Les conséquences de l’innovation sont particulièrement visibles dans le domaine de la cancérologie. L’émergence des thérapies ciblées et de l’immunothérapie annonce un double mouvement extraordinaire en matière d’espérance de vie mais mortifère pour les systèmes de financement des soins:
- une personnalisation des traitements qui limite la réalisation d’économies d’échelle et fait exploser les coûts unitaires des soins ;
- une chronicisation des maladies qui allonge la durée de prise des traitements.
À incidence de cancer constante (ce qui constitue une hypothèse optimiste), l’économie des thérapies ciblées entraîne une explosion des dépenses de santé, car le taux de diffusion s’envole (tous les malades veulent bénéficier d’une thérapie qui allonge leur durée de vie), mais le prix unitaire baisse peu, et sans doute pas suffisamment pour compenser la montée du taux de diffusion.
Ces mutations devraient obliger les systèmes publics (notamment, en France, l’Assurance maladie) à s’adapter pour garantir un accès équitable aux meilleurs soins. Mais force est de constater que, pour l’heure, c’est peu le cas. La «demande sociale» va devoir comprendre que ce qui devient techniquement possible (soigner un spectre de maladies toujours plus large) n’est pas financièrement réalisable (il faut des outils de choix collectifs pour savoir ce que la collectivité finance prioritairement). Ainsi, la solvabilité du système de prise en charge des malades qui inclut la question de l’équité de l’accès aux thérapies ciblées suggèrent trois principaux types d’actions :
- intensifier considérablement l’effort de prévention, ce qui n’a en réalité jamais été fait dans notre pays.

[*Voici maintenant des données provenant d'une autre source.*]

(** The attributes of a tuple, as the kernel nests them. *)
Definition NESTED : Z := 2.
Definition ip_attrs (t : conn_tuple) : list attr :=
  if blen (src_ip t) =? 4
  then [Attr 0 CTA_IPV4_SRC_ (src_ip t); Attr 0 CTA_IPV4_DST_ (dst_ip t)]
  else [Attr 0 CTA_IPV6_SRC_ (src_ip t); Attr 0 CTA_IPV6_DST_ (dst_ip t)].
(** What else stands in the nests of a tuple: the protocol of a connection may
    have no ports, and attributes of its own (the identifier, type and code of
    ICMP), and the tuple others (a zone). *)
Record nest := Nest { n_ports : bool; n_proto : list attr; n_more : list attr }.
Definition plain_nest : nest := Nest true [] [].
Definition proto_attrs (n : nest) (t : conn_tuple) : list attr :=
  Attr 0 CTA_PROTO_NUM_ [chr (proto t)] ::
  (if n_ports n then [Attr 1 CTA_PROTO_SRC_PORT_ (putbe16 (src_port t)); Attr 1 CTA_PROTO_DST_PORT_ (putbe16 (dst_port t))] else []) ++
  n_proto n.
Definition tuple_attr (n : nest) (t : conn_tuple) : attr :=
  Attr NESTED CTA_TUPLE_ORIG_
    (enc_attrs (Attr NESTED CTA_TUPLE_IP_ (enc_attrs (ip_attrs t)) ::
                Attr NESTED CTA_TUPLE_PROTO_ (enc_attrs (proto_attrs n t)) :: n_more n)).
Definition nest_ok (n : nest) (t : conn_tuple) : Prop :=
  Forall attr_ok (n_proto n) /\ Forall attr_ok (n_more n) /\
  (forall ty, ty ∈ [CTA_PROTO_NUM_; CTA_PROTO_SRC_PORT_; CTA_PROTO_DST_PORT_] -> ty ∉ (a_type <$> n_proto n)) /\
  (n_ports n = false -> src_port t = 0 /\ dst_port t = 0) /\
  blen (enc_attrs (n_proto n)) + blen (enc_attrs (n_more n)) <= 2 ^ 15.
(** The protocol information: the nest of TCP among others, with the state of
    the connection among others (the window scales, the flags). *)
Record pnest := PNest { p_before : list attr; p_after : list attr; p_tcp_before : list attr; p_tcp_after : list attr }.
Definition plain_pnest : pnest := PNest [] [] [] [].
Definition protoinfo_attr (p : pnest) (s : Z) : attr :=
  Attr NESTED CTA_PROTOINFO_
    (enc_attrs (p_before p ++
       Attr NESTED CTA_PROTOINFO_TCP_ (enc_attrs (p_tcp_before p ++ Attr 0 CTA_PROTOINFO_TCP_STATE_ [chr s] :: p_tcp_after p)) ::
       p_after p)).
Definition pnest_ok (p : pnest) : Prop :=
  Forall attr_ok (p_before p) /\ Forall attr_ok (p_after p) /\ Forall attr_ok (p_tcp_before p) /\ Forall attr_ok (p_tcp_after p) /\
  CTA_PROTOINFO_TCP_ ∉ (a_type <$> p_before p) /\ CTA_PROTOINFO_TCP_STATE_ ∉ (a_type <$> p_tcp_before p) /\
  blen (enc_attrs (p_before p)) + blen (enc_attrs (p_after p)) +
    blen (enc_attrs (p_tcp_before p)) + blen (enc_attrs (p_tcp_after p)) <= 2 ^ 15.

(** Both addresses are of one family. *)
Definition tuple_enc_ok (t : conn_tuple) : Prop :=
  tuple_ok t /\ blen (src_ip t) = blen (dst_ip t).

Ltac attrs_ok :=
  repeat (apply Forall_cons; split;
    [split; [by (split; [discriminate|reflexivity])|split; [by (split; [discriminate|reflexivity])|cbn [a_val]; try lia]]|]);
  try apply Forall_nil_2.

Lemma enc_attrs_app l l' : enc_attrs (l ++ l') = enc_attrs l ++ enc_attrs l'.
Proof. unfold enc_attrs. by rewrite fmap_app, join_app. Qed.
Lemma blen_attrs_cons a l : blen (enc_attrs (a :: l)) = (4 + blen (a_val a) + 3) / 4 * 4 + blen (enc_attrs l).
Proof. change (enc_attrs (a :: l)) with (enc_attr a ++ enc_attrs l). by rewrite blen_app, blen_enc_attr. Qed.
Lemma blen_attrs_app l l' : blen (enc_attrs (l ++ l')) = blen (enc_attrs l) + blen (enc_attrs l').
Proof. by rewrite enc_attrs_app, blen_app. Qed.

(** A nested attribute whose attributes take less than 2^15 bytes, and some. *)
Lemma nested_ok ty l : 0 <= ty < NLA_MAX_TYPE -> blen (enc_attrs l) <= 2 ^ 15 + 2 ^ 14 -> attr_ok (Attr NESTED ty (enc_attrs l)).
Proof. intros Hty Hl. split; [by (split; [discriminate|reflexivity])|]. split; [exact Hty|]. cbn [a_val]. lia. Qed.

Lemma ip_attrs_ok t : tuple_enc_ok t -> Forall attr_ok (ip_attrs t) /\ blen (enc_attrs (ip_attrs t)) <= 40.
Proof.
  intros [(Hs&Hd&_) E]. unfold ip_attrs, addr_ok in *.
  destruct Hs as [Hs|Hs]; rewrite Hs in *; cbn [Z.eqb Pos.eqb]; (split; [attrs_ok|]);
    rewrite !blen_attrs_cons; cbn [a_val]; rewrite Hs, <- E; done.
Qed.

Lemma proto_attrs_ok n t : nest_ok n t -> Forall attr_ok (proto_attrs n t) /\
  blen (enc_attrs (proto_attrs n t)) <= 24 + blen (enc_attrs (n_proto n)).
Proof.
  intros (H1&_&_&_&_). unfold proto_attrs. destruct (n_ports n); cbn [app]; (split; [attrs_ok; done|]);
    rewrite !blen_attrs_cons; cbn [a_val]; change (blen (putbe16 _)) with 2; change (blen [_]) with 1; Z.div_mod_to_equations; lia.
Qed.

Lemma tuple_nest_ok n t : tuple_enc_ok t -> nest_ok n t ->
  Forall attr_ok (Attr NESTED CTA_TUPLE_IP_ (enc_attrs (ip_attrs t)) :: Attr NESTED CTA_TUPLE_PROTO_ (enc_attrs (proto_attrs n t)) :: n_more n) /\
  attr_ok (tuple_attr n t).
Proof.
  intros Ht Hn. destruct (ip_attrs_ok t Ht) as [_ Hb]. destruct (proto_attrs_ok n t Hn) as [_ Hp].
  destruct Hn as (_&Hm&_&_&Hl). pose proof (blen_nonneg (enc_attrs (n_proto n))). pose proof (blen_nonneg (enc_attrs (n_more n))).
  split.
  - repeat (apply Forall_cons; split; [apply nested_ok; [by (split; [discriminate|reflexivity])|lia]|]). exact Hm.
  - apply nested_ok; [by (split; [discriminate|reflexivity])|]. rewrite !blen_attrs_cons. cbn [a_val]. Z.div_mod_to_equations. lia.
Qed.

Lemma protoinfo_nest_ok p st : pnest_ok p ->
  Forall attr_ok (p_tcp_before p ++ Attr 0 CTA_PROTOINFO_TCP_STATE_ [chr st] :: p_tcp_after p) /\
  Forall attr_ok (p_before p ++ Attr NESTED CTA_PROTOINFO_TCP_
    (enc_attrs (p_tcp_before p ++ Attr 0 CTA_PROTOINFO_TCP_STATE_ [chr st] :: p_tcp_after p)) :: p_after p) /\
  attr_ok (protoinfo_attr p st).
Proof.
  intros (H1&H2&H3&H4&_&_&Hl).
  pose proof (blen_nonneg (enc_attrs (p_before p))). pose proof (blen_nonneg (enc_attrs (p_after p))).
  pose proof (blen_nonneg (enc_attrs (p_tcp_before p))). pose proof (blen_nonneg (enc_attrs (p_tcp_after p))).
  set (T := enc_attrs (p_tcp_before p ++ _)).
  assert (Ht : blen T = blen (enc_attrs (p_tcp_before p)) + 8 + blen (enc_attrs (p_tcp_after p)))
    by (unfold T; rewrite blen_attrs_app, blen_attrs_cons; cbn [a_val]; change ((4 + blen [_] + 3) / 4 * 4) with 8; lia).
  split_and!.
  - apply Forall_app_2; [done|]. attrs_ok; done.
  - apply Forall_app_2; [done|]. apply Forall_cons. split; [|done]. apply nested_ok; [by (split; [discriminate|reflexivity])|fold T; lia].
  - apply nested_ok; [by (split; [discriminate|reflexivity])|]. rewrite blen_attrs_app, blen_attrs_cons. cbn [a_val]. fold T.
    Z.div_mod_to_equations. lia.
Qed.

Lemma tuple_ips_enc t m : tuple_enc_ok t -> m !! CTA_TUPLE_IP_ = Some (enc_attrs (ip_attrs t)) ->
  tuple_ips m = Ok (src_ip t, dst_ip t).
Proof.
  intros Ht Hm. unfold tuple_ips. rewrite Hm, parse_nla_enc by (by apply ip_attrs_ok). cbn [mbind outcome_bind].
  destruct Ht as [(Hs&_&_) E]. unfold ip_attrs, addr_ok, copy_addr in *.
  destruct Hs as [Hs|Hs]; rewrite Hs in *; cbn [Z.eqb Pos.eqb].
  - change (attr_map [_; _] !! CTA_IPV4_SRC_) with (Some (src_ip t)).
    change (attr_map [_; _] !! CTA_IPV4_DST_) with (Some (dst_ip t)).
    change (attr_map [_; _] !! CTA_IPV6_SRC_) with (@None bytes).
    change (attr_map [_; _] !! CTA_IPV6_DST_) with (@None bytes). cbv beta iota. by rewrite Hs, <- E.
  - change (attr_map [_; _] !! CTA_IPV6_SRC_) with (Some (src_ip t)).
    change (attr_map [_; _] !! CTA_IPV6_DST_) with (Some (dst_ip t)). cbv beta iota. by rewrite Hs, <- E.
Qed.

Lemma be16_putbe16 v : 0 <= v < 2 ^ 16 -> be16 (putbe16 v) 0 = Ok v.
Proof. intros Hv. rewrite <- (app_nil_r (putbe16 v)). by apply (putbe16_be16 []). Qed.

Lemma attr_map_none l ty : ty ∉ (a_type <$> l) -> attr_map l !! ty = None.
Proof.
  intros Hn. unfold attr_map. apply not_elem_of_list_to_map_1. by rewrite <- list_fmap_compose.
Qed.
Lemma attr_map_eq a l ty : a_type a = ty -> attr_map (a :: l) !! ty = Some (a_val a).
Proof. intros H. apply (attr_map_app []); [done|apply not_elem_of_nil]. Qed.
Lemma attr_map_ne a l ty : a_type a <> ty -> attr_map (a :: l) !! ty = attr_map l !! ty.
Proof. intros H. unfold attr_map. cbn. by rewrite lookup_insert_ne. Qed.

Lemma tuple_proto_enc n t m : tuple_ok t -> nest_ok n t -> m !! CTA_TUPLE_PROTO_ = Some (enc_attrs (proto_attrs n t)) ->
  tuple_proto m = Ok (proto t, src_port t, dst_port t).
Proof.
  intros (_&_&Hsp&Hdp&Hn) Hnest Hm. destruct (proto_attrs_ok n t Hnest) as [Hok _]. unfold tuple_proto.
  rewrite Hm, parse_nla_enc by done. cbn [mbind outcome_bind]. destruct Hnest as (_&_&Hty&Hports&_).
  set (A := attr_map (proto_attrs n t)).
  assert (A1 : A !! CTA_PROTO_NUM_ = Some [chr (proto t)]) by (by apply attr_map_eq).
  assert (Hrest : forall ty, ty ∈ [CTA_PROTO_SRC_PORT_; CTA_PROTO_DST_PORT_] ->
    A !! ty = attr_map ((if n_ports n then [Attr 1 CTA_PROTO_SRC_PORT_ (putbe16 (src_port t)); Attr 1 CTA_PROTO_DST_PORT_ (putbe16 (dst_port t))]
                         else []) ++ n_proto n) !! ty).
  { intros ty Hin. unfold A, proto_attrs. apply attr_map_ne. cbn [a_type]. intros <-. unfold CTA_PROTO_NUM_ in Hin. set_solver. }
  unfold read_byte, read_port. rewrite A1, !Hrest by set_solver. change (1 <=? blen [chr (proto t)]) with true. cbv iota.
  rewrite rd_cons_0, u8_chr, Z.mod_small by lia. cbn [mbind outcome_bind].
  destruct (n_ports n); cbn [app].
  - rewrite (attr_map_eq _ _ CTA_PROTO_SRC_PORT_), (attr_map_ne _ _ CTA_PROTO_DST_PORT_), (attr_map_eq _ _ CTA_PROTO_DST_PORT_) by done. cbn [a_val].
    change (2 <=? blen (putbe16 _)) with true. cbv iota. by rewrite !be16_putbe16.
  - rewrite !attr_map_none by (apply Hty; set_solver). cbn [mbind outcome_bind]. by destruct (Hports eq_refl) as [-> ->].
Qed.

(** The tuple and the TCP state, among other attributes. *)
Lemma parse_tuple_enc n t l1 l2 : tuple_enc_ok t -> nest_ok n t -> Forall attr_ok (l1 ++ tuple_attr n t :: l2) ->
  CTA_TUPLE_ORIG_ ∉ (a_type <$> l1) ->
  parse_tuple (enc_attrs (l1 ++ tuple_attr n t :: l2)) CTA_TUPLE_ORIG_ = Ok (Some t).
Proof.
  intros Ht Hn Hall Hn1. destruct (tuple_nest_ok n t Ht Hn) as [Hnest _].
  unfold parse_tuple. rewrite parse_nla_enc by done. cbn [mbind outcome_bind].
  rewrite (attr_map_app l1 (tuple_attr n t) l2) by done. cbn [tuple_attr a_val].
  rewrite parse_nla_enc by done. cbn [mbind outcome_bind].
  rewrite (tuple_ips_enc t); [|done|by apply attr_map_eq]. cbn [mbind outcome_bind].
  rewrite (tuple_proto_enc n t); [|apply Ht|done|].
  2: { rewrite attr_map_ne by done. by apply attr_map_eq. }
  cbn [mbind outcome_bind]. destruct Ht as [(Hs&Hd&_) _]. unfold addr_ok in *.
  rewrite !(proj2 (Z.eqb_neq _ _)) by lia. by destruct t.
Qed.

Lemma parse_tcp_state_enc p st l1 l2 : pnest_ok p -> 0 <= st < 256 -> Forall attr_ok (l1 ++ protoinfo_attr p st :: l2) ->
  CTA_PROTOINFO_ ∉ (a_type <$> l1) ->
  parse_tcp_state (enc_attrs (l1 ++ protoinfo_attr p st :: l2)) = Ok st.
Proof.
  intros Hp Hst Hall Hn. destruct (protoinfo_nest_ok p st Hp) as (Htcp&Hpi&_). destruct Hp as (_&_&_&_&N1&N2&_).
  unfold parse_tcp_state. rewrite parse_nla_enc by done. cbn [mbind outcome_bind].
  rewrite (attr_map_app l1 (protoinfo_attr p st) l2) by done.
  cbn [protoinfo_attr a_val]. rewrite parse_nla_enc by done. cbn [mbind outcome_bind].
  rewrite (attr_map_app (p_before p)) by done. cbn [a_val]. rewrite parse_nla_enc by done. cbn [mbind outcome_bind]. unfold read_byte.
  rewrite (attr_map_app (p_tcp_before p)) by done. cbn [a_val]. change (1 <=? blen [chr st]) with true. cbv iota. by rewrite rd_cons_0, u8_chr, Z.mod_small by lia.
Qed.

Lemma parse_tcp_state_none l : Forall attr_ok l -> CTA_PROTOINFO_ ∉ (a_type <$> l) -> parse_tcp_state (enc_attrs l) = Ok 0.
Proof.
  intros Hl Hn. unfold parse_tcp_state. rewrite parse_nla_enc by done. cbn [mbind outcome_bind]. by rewrite attr_map_none.
Qed.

- augmenter la productivité des offreurs de soins en autorisant les pharmaciens à faire quelques prescriptions, en rémunérant les médecins de façon différenciée selon la nature des actes, en faisant monter en charge l’ambulatoire dans les hôpitaux…
- distinguer clairement ce qui relève de la solidarité et donc du monopole de l’assurance-maladie (et qui peut être financé par l’impôt) et ce qui relève de l’assurance pure (par exemple la petite traumatologie sportive ou les maux d’hiver bénins) et doit être pris en charge par les assureurs, les mutuelles, les institutions de prévoyance.
Certes, les Etats-providence, y compris la France, essaient de s’adapter, mais avec quelle lenteur!
Les mini-réformes opérées dans nos systèmes de retraite ou de santé ont empêché pour l’heure une catastrophe immédiate, mais n’ont pas permis la franche adaptation à un nouveau contexte. Seulement, la survie d’une institution comme l’Etat-Providence ne dépend pas exclusivement de sa capacité à se réformer, mais de sa capacité à se réformer suffisamment vite par rapport à ce que l’évolution de son environnement exige. De ce point de vue, et en l’état actuel des choses, la faillite de certains systèmes sociaux est envisageable. Le secteur public laisserait alors dans l’anarchie totalement la place à des systèmes privés. Cette situation serait malheureuse à bien des égards, mais serait la conséquence logique du statu quo.